_What is being asked:_ Only the lines from the one containing "Definition max (a" through the last line of the data are to be written out, exactly and in full.

[Stored data]
Lemma ready_domain_shape_witness :
  TileDBSetup.isValidDomain SetupSample.args_append = false
  /\ TileDBSetup.ready_domain SetupSample.args_append false false Datatypes.None
     = TileDB.Throw (TileDB.PdalError TileDBSetup.hilbert_needs_domain).
Proof.
  assert (H : TileDBSetup.isValidDomain SetupSample.args_append = false)
    by (vm_compute; reflexivity).
  split; [exact H |].
  apply (proj2 (proj1 (ready_domain_shape SetupSample.args_append false false
                         Datatypes.None))).
  split; [reflexivity | split; [exact H | reflexivity]].
Defined.

Lemma initialize_compression_witness :
  TileDBSetup.filter_type_of (TileDB.m_compressor SetupSample.args_brotli)
  = Datatypes.None
  /\ TileDBSetup.initialize SetupSample.set_option SetupSample.get_int
       SetupSample.make_context SetupSample.new_schema SetupSample.args_brotli
     = TileDB.Throw
         (TileDB.PdalError
            ("TileDB Error: Unable to parse compression type: "
             ++ TileDB.m_compressor SetupSample.args_brotli)).
Proof.
  split; [reflexivity |].
  refine (proj1 (proj2 (proj2 (proj2
            (initialize_compression SetupSample.set_option SetupSample.get_int
               SetupSample.make_context SetupSample.new_schema
               SetupSample.args_brotli)))
            eq_refl eq_refl eq_refl _) eq_refl).
  discriminate.
Defined.

Lemma ready_adds_attributes_witness :
  exists w' schema' new,
    SetupSample.ready_sample SetupSample.args SetupSample.no_array
    = TileDB.Ret (w', schema')
    /\ TileDB.s_attributes schema' = new
    /\ Forall2 (TileDBSetup.attribute_made SetupSample.set_option
                  SetupSample.get_int SetupSample.args)
         (TileDBSetup.selected false SetupSample.layout) new.
Proof.
  assert (H : exists ws,
             SetupSample.ready_sample SetupSample.args SetupSample.no_array
             = TileDB.Ret ws)
    by (eexists; vm_compute; reflexivity).
  destruct H as [[w' schema'] H].
  destruct (ready_adds_attributes SetupSample.set_option
              SetupSample.get_int SetupSample.args SetupSample.layout
              Datatypes.None SetupSample.no_array false
              SetupSample.new_schema schema' SetupSample.w_new w'
              eq_refl H) as (new & Hnew & Hall).
  exists w', schema', new. split; [exact H | split; [exact Hnew | exact Hall]].
Defined.

Lemma sample_defaults_only : TileDBSetup.defaults_only SetupSample.args.
Proof. repeat split. Qed.

Lemma defaults_make_filters_witness :
  TileDBSetup.defaults_only SetupSample.args
  /\ exists f,
       TileDBSetup.initialize SetupSample.set_option SetupSample.get_int
         SetupSample.make_context SetupSample.new_schema SetupSample.args
       = TileDB.Ret (Some (TileDBSetup.set_coords SetupSample.new_schema [f])).
Proof.
  split; [exact sample_defaults_only |].
  exact (proj1 (defaults_make_filters SetupSample.set_option SetupSample.get_int
                  SetupSample.make_context SetupSample.new_schema
                  SetupSample.args (fun z => eq_refl)
                  (fun f v => ex_intro _ _ eq_refl)
                  sample_defaults_only eq_refl eq_refl)).
Defined.
(** * k8s-cost-optimizer: recommendation engine and apply/rollback loop

    A shallow embedding of the decision logic of the optimizer API
    ([optimizer/ml_engine.py], [optimizer/cost_calculator.py],
    [optimizer/recommender.py], [models.py]) and of the operator
    ([operator/main.py], [handlers/optimization_handler.py],
    [handlers/rollback_handler.py]).

    Conventions of the embedding.
    - Python [float] values are idealised as exact rationals ([Q]); [int]
      values are [Z].  Comparisons, [round] (ties to even), [math.ceil] and
      [int()] (truncation) are the exact ones.
    - A call that may raise returns [res A]: [Ret a] for a normal return,
      [Raise e] for an exception that leaves the function.
    - Dictionaries with a fixed key set and string keys are [gmap string _];
      JSON-shaped payloads exchanged with collaborators are values of [json].
    - The external collaborators (pricing service, cluster API, cache) are
      inputs of the functions that call them. *)

From Stdlib Require Import QArith Qround Qabs Qminmax ZArith String Ascii List Lia Lqa.
From stdpp Require Import gmap strings pretty.
Import ListNotations.

Local Open Scope string_scope.

(* ================================================================== *)
(** ** Python primitives *)
(* ================================================================== *)

Module Py.

(** Exceptions that the modelled code can raise. *)
Inductive exn : Type :=
| ValueError
| TypeError
| KeyError
| ZeroDivisionError
| ValidationError
| AttributeError
| HTTPError
| ApiException (status : Z).

Inductive res (A : Type) : Type :=
| Ret (a : A)
| Raise (e : exn).
Arguments Ret {A} a.
Arguments Raise {A} e.

#[global] Instance res_ret : MRet res := fun _ a => Ret a.
#[global] Instance res_bind : MBind res := fun _ _ f m =>
  match m with
  | Ret a => f a
  | Raise e => Raise e
  end.

(** [try: body except Exception: handler] *)
Definition try_except {A} (body : res A) (handler : exn -> res A) : res A :=
  match body with
  | Ret a => Ret a
  | Raise e => handler e
  end.

(** *** Numbers *)

Definition Qltb (a b : Q) : bool := negb (Qle_bool b a).
Definition Qleb (a b : Q) : bool := Qle_bool a b.
Definition Qeqb (a b : Q) : bool := Qeq_bool a b.

(** [max(a, b)] on floats: the first maximal argument. *)
Definition max (a b : Q) : Q := if Qltb a b then b else a.
(** [min(a, b)] on floats: the first minimal argument. *)
Definition min (a b : Q) : Q := if Qltb b a then b else a.

(** [a / b] (true division). *)
Definition div (a b : Q) : res Q :=
  if Qeqb b 0 then Raise ZeroDivisionError else Ret (a / b)%Q.

(** [math.ceil(x)] *)
Definition ceil (x : Q) : Z := Qceiling x.

(** [int(x)] on a float: truncation toward zero. *)
Definition int_of_float (x : Q) : Z :=
  if Qleb 0 x then Qfloor x else Qceiling x.

(** [round(x)]: nearest integer, ties to the even one. *)
Definition round (x : Q) : Z :=
  let f := Qfloor x in
  let r := (x - inject_Z f)%Q in
  if Qltb r (1 # 2) then f
  else if Qltb (1 # 2) r then (f + 1)%Z
  else if Z.even f then f else (f + 1)%Z.

(** *** Strings *)

(** [s.endswith(suffix)] *)
Definition endswith (s suffix : string) : bool :=
  let n := String.length s in
  let k := String.length suffix in
  (k <=? n)%nat && String.eqb (substring (n - k) k s) suffix.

_Your response:_
Definition max (a b : Q) : Q := if Qltb a b then b else a.
(** [min(a, b)] on floats: the first minimal argument. *)
Definition min (a b : Q) : Q := if Qltb b a then b else a.

(** [a / b] (true division). *)
Definition div (a b : Q) : res Q :=
  if Qeqb b 0 then Raise ZeroDivisionError else Ret (a / b)%Q.

(** [math.ceil(x)] *)
Definition ceil (x : Q) : Z := Qceiling x.

(** [int(x)] on a float: truncation toward zero. *)
Definition int_of_float (x : Q) : Z :=
  if Qleb 0 x then Qfloor x else Qceiling x.

(** [round(x)]: nearest integer, ties to the even one. *)
Definition round (x : Q) : Z :=
  let f := Qfloor x in
  let r := (x - inject_Z f)%Q in
  if Qltb r (1 # 2) then f
  else if Qltb (1 # 2) r then (f + 1)%Z
  else if Z.even f then f else (f + 1)%Z.

(** *** Strings *)

(** [s.endswith(suffix)] *)
Definition endswith (s suffix : string) : bool :=
  let n := String.length s in
  let k := String.length suffix in
  (k <=? n)%nat && String.eqb (substring (n - k) k s) suffix.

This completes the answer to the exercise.